Vanni Laquintana si racconta ai microfoni di StrettoWeb: il ricordo del nonno e quella prestazione clamorosa contro la Viola quando giocava a Monopoli

Tante volte da avversario ha fatto male (malissimo!) alla Viola, oggi veste finalmente di neroarancio. “Me lo state ricordando in tanti“, ha detto, scherzando, Vanni Laquintana durante la presentazione della Viola 2025-2026. E ha ragione, ma del resto, non poteva essere altrimenti. Talento e personalità non gli mancano, doti offensive sotto gli occhi di tutti, una bocca di fuoco importante in riva allo Stretto per una società ambiziosa e costruita per giocare una stagione importante.

Intervistato ai microfoni di StrettoWeb, Vanni Laquintana si è detto contento di vestire la maglia della Viola, già vestita dal fratello Michelangelo, e pronto a lottare per grandi obiettivi.

Laquintana ha anche ricordato un episodio particolare, riguardante la partita giocata contro la Viola due stagioni fa, il 17 marzo 2024. L’avvicinamento a quella gara fu davvero travagliato: prima un problema alla schiena che gli impedì di allenarsi, poi la morte del nonno, della quale la famiglia aveva provato a tenerlo all’oscuro, per non influire sulla gara che avrebbe dovuto giocare. Vanni ne era venuto a conoscenza 5 minuti prima di partire.

In dubbio se giocare o meno, ai nostri microfoni ha spiegato: “qualcosa mi ha detto che avrei dovuto giocare per nonno“. E così ha fatto. Una prestazione clamorosa: 30 punti, letale da dietro l’arco, immarcabile nel pitturato.
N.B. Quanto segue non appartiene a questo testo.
(** C6: signalStrength sends AT+CSQ and reads the first response line
    against +CSQ: digits-comma: the value 99 is returned as -1, a value from
    0 to 31 is returned unchanged, and a first line that is not of this
    shape makes it fail with the generic CommandError(). *)
Theorem signalStrength_spec :
  forall (w : World) (line0 : string) (more : list string) (st : string)
         (rest : list response),
    script w = Lines (line0 :: more) :: rest ->
    last (line0 :: more) = Some st ->
    str_in "ERROR" st = false ->
    let w' := sent ("AT+CSQ" +:+ CR) rest w in
    (forall blanks digits tail,
        csq_line blanks digits tail line0 ->
        (int digits = 99 -> signalStrength w = (Return (-1), w')) /\
        (0 <= int digits <= 31 -> signalStrength w = (Return (int digits), w')))
    /\ ((forall blanks digits tail, ~ csq_line blanks digits tail line0) ->
        signalStrength w = (Raise (CommandError None None), w')).
Proof.
  intros w line0 more st rest Hs Hl He w'.
  assert (Hw : write_ "AT+CSQ" w = (Return (Some (line0 :: more)), w')).
  { apply (write_Return _ _ _ _ _ _ _ _ Hs Hl). by rewrite He. }
  unfold signalStrength. rewrite (bind_Return _ _ _ _ _ Hw). split.
  - intros ws ds tl (m & Hm & Hg)%CSQ_complete. rewrite Hm, Hg. unfold ret.
    split; intros Hv.
    + rewrite Hv. reflexivity.
    + rewrite bool_decide_eq_true_2; [done | lia].
  - intros Hno. destruct (re_match CSQ_REGEX line0) as [m|] eqn:Hm; [|done].
    apply CSQ_sound in Hm as (ws & ds & tl & Hline). by destruct (Hno ws ds tl).
Qed.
Monopoli vinse 83-98, il PalaCalafiore lo ricoprì di fischi. Ma niente odio: il tributo, da parte della tifoseria avversaria, alla prestazione straordinaria di un grande giocatore che aveva giocato una partita da MVP di categoria.

Fischi che a partire dalla prima casalinga con la maglia della Viola si trasformeranno in applausi.